1
$\begingroup$

I want to compute the gradient of the following function with respect to $\beta$

$$L(\beta) = \sum_{i=1}^n (y_i - \phi(x_i)^T \cdot \beta)^2$$

Where $\beta$, $y_i$ and $x_i$ are vectors. The $\phi(x_i)$ simply adds additional coefficients, with the result that $\beta$ and $\phi(x_i)$ are both $\in \mathbb{R}^d$

Here is my approach so far:

\begin{align*} \frac{\partial}{\partial \beta} L(\beta) &= \sum_{i=1}^n ( \frac{\partial}{\partial \beta} y_i - \frac{\partial}{\partial \beta}( \phi(x_i)^T \cdot \beta))^2\\ &= \sum_{i=1}^n ( 0 - \frac{\partial}{\partial \beta}( \phi(x_i)^T \cdot \beta))^2\\ &= - \sum_{i=1}^n ( \partial \phi(x_i)^T \cdot \beta + \phi(x_i)^T \cdot \partial \beta))^2\\ &= - \sum_{i=1}^n ( 0 \cdot \beta + \phi(x_i)^T \cdot \textbf{I}))^2\\ &= - \sum_{i=1}^n ( \phi(x_i)^T \cdot \textbf{I}))^2\\ \end{align*}

But what to do with the power of two? Have I made any mistakes? Because $\phi(x_i)^T \cdot \textbf I$ seems to be $\in \mathbb{R}^{1 \times d}$

$$= - 2 \sum_{i=1}^n \phi(x_i)^T\\$$

  • 0
    Do you know about the [chain rule](http://en.wikipedia.org/wiki/Chain_rule)?2012-05-04
  • 0
    @ChrisTaylor Sure, I added something to the end of my question.2012-05-04

1 Answers 1

0

Vector differentiation can be tricky when you're not used to it. One way to get around that is to use summation notation until you're confident enough to perform the derivatives without it.

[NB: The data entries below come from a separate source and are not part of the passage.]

(** * url-to-image: the per-request screenshot pipeline of [server.js]

    A shallow embedding of the Express handlers [GET /screenshot] and
    [POST /screenshot], of [captureScreenshot], [createBrowser] and
    [isValidUrl], and the properties of the specification that concern them.

    Playwright, sharp and the WHATWG [URL] constructor are not part of the
    repository.  The first two are a [World]: for every call the server makes,
    the promise it gets back.  The [URL] constructor is a section variable.

    The other routes of [server.js], its process handlers, the error-handling
    tests of [test.js] and the calls of [examples/client.js] that reach the
    [GET] handler follow, with Express's path matching and [JSON.stringify]
    as section variables. *)

From Stdlib Require Import ZArith NArith List String Ascii Bool Lia DecimalString.
From Stdlib Require Import Decimal DecimalFacts DecimalPos DecimalN DecimalZ.
Import ListNotations.
Open Scope string_scope.
Open Scope Z_scope.

(** ** JavaScript values *)

Module JS.

(** Numbers that occur here are integers or [NaN]; [Int z] stands for the
    Number nearest to [z], which is [z] itself up to 2^53.  Fractions, and
    integers from 10^21 on (which print with an exponent), are outside the
    model. *)
Inductive num : Type :=
| NaN
| Int (z : Z).

(** What a query parameter or a JSON property can hold: Express hands over
    strings for query parameters ([JUndefined] when absent), a JSON body adds
    numbers, booleans and null.  Arrays and nested objects are outside the
    model. *)
Inductive val : Type :=
| JUndefined
| JNull
| JBool (b : bool)
| JNum (n : num)
| JStr (s : string).

(** ToBoolean. *)
Definition truthy (v : val) : bool :=
  match v with
  | JUndefined | JNull => false
  | JBool b => b
  | JNum NaN => false
  | JNum (Int z) => negb (z =? 0)
  | JStr s => negb (s =? "")%string
  end.

(** [a || b] *)
Definition or_else (a b : val) : val := if truthy a then a else b.

(** A destructuring default [{ x = d } = o]: used only when [o.x] is
    [undefined]. *)
Definition default_to (d v : val) : val :=
  match v with
  | JUndefined => d
  | _ => v
  end.

(** [a === b] against a string literal or the boolean [true]. *)
Definition strict_eq_str (v : val) (lit : string) : bool :=
  match v with
  | JStr s => (s =? lit)%string
  | _ => false
  end.

Definition strict_eq_true (v : val) : bool :=
  match v with
  | JBool true => true
  | _ => false
  end.

(** *** parseInt *)

(** The ASCII members of StrWhiteSpaceChar. *)
Definition isWhiteSpace (c : ascii) : bool :=
  let n := nat_of_ascii c in
  ((9 <=? n) && (n <=? 13))%nat || (n =? 32)%nat.

Fixpoint trimStart (s : string) : string :=
  match s with
  | String c r => if isWhiteSpace c then trimStart r else s
  | EmptyString => s
  end.

Definition digitValue (c : ascii) : option Z :=
  let n := Z.of_nat (nat_of_ascii c) in
  if (48 <=? n) && (n <=? 57) then Some (n - 48)
  else if (97 <=? n) && (n <=? 122) then Some (n - 87)
  else if (65 <=? n) && (n <=? 90) then Some (n - 55)
  else None.

(** The longest prefix of radix-[r] digits, read as a number; [acc] is [None]
    until a digit has been seen. *)
Fixpoint parseDigits (r : Z) (s : string) (acc : option Z) : option Z :=
  match s with
  | EmptyString => acc
  | String c rest =>
      match digitValue c with
      | Some d =>
          if d <? r
          then parseDigits r rest
                 (Some (r * match acc with Some a => a | None => 0 end + d))
          else acc
      | None => acc
      end
  end.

To begin with, let's define $X_i=\phi(x_i)$ since it will save some typing, and let $X_{ni}$ be the $n$th component of the vector $X_i$.

Using summation notation, you have

$$\begin{align} L(\beta) & = (y_i-X_{mi}\beta_m)(y_i - X_{ni}\beta_n) \\ & = y_i y_i - 2 y_i X_{mi} \beta_m + X_{mi}X_{ni}\beta_m\beta_n \end{align}$$

To take the derivative with respect to $\beta_k$, you do

$$\begin{align} \frac{\partial}{\partial\beta_k} L(\beta) & = -2 y_i X_{mi} \delta_{km} + 2 X_{mi} X_{ni} \beta_n \delta_{km} \\ & = -2 X_{mi} \delta_{km} (y_i - X_{ni} \beta_n) \\ & = -2 X_{ki} (y_i - X_{ni} \beta_n) \end{align}$$

which you can then translate back into vector notation:

$$ \frac{\partial}{\partial\beta} L(\beta) = -2 \sum_{i=1}^n X_i (y_i - X_i^T\beta) $$

Does that help?

  • 0
    Yes indeed, thanks for the explanation in an alternative notation, this will help me in the future a lot.2012-05-04
  • 0
    I have redone the derivation in my original notation, and I found it quite easy, by just computing the derivative of $(y - x^T \cdot \beta) = -x$ and then applying the product rule which gets me to the same result as your final line.2012-05-04
  • 0
    Glad to hear it!2012-05-04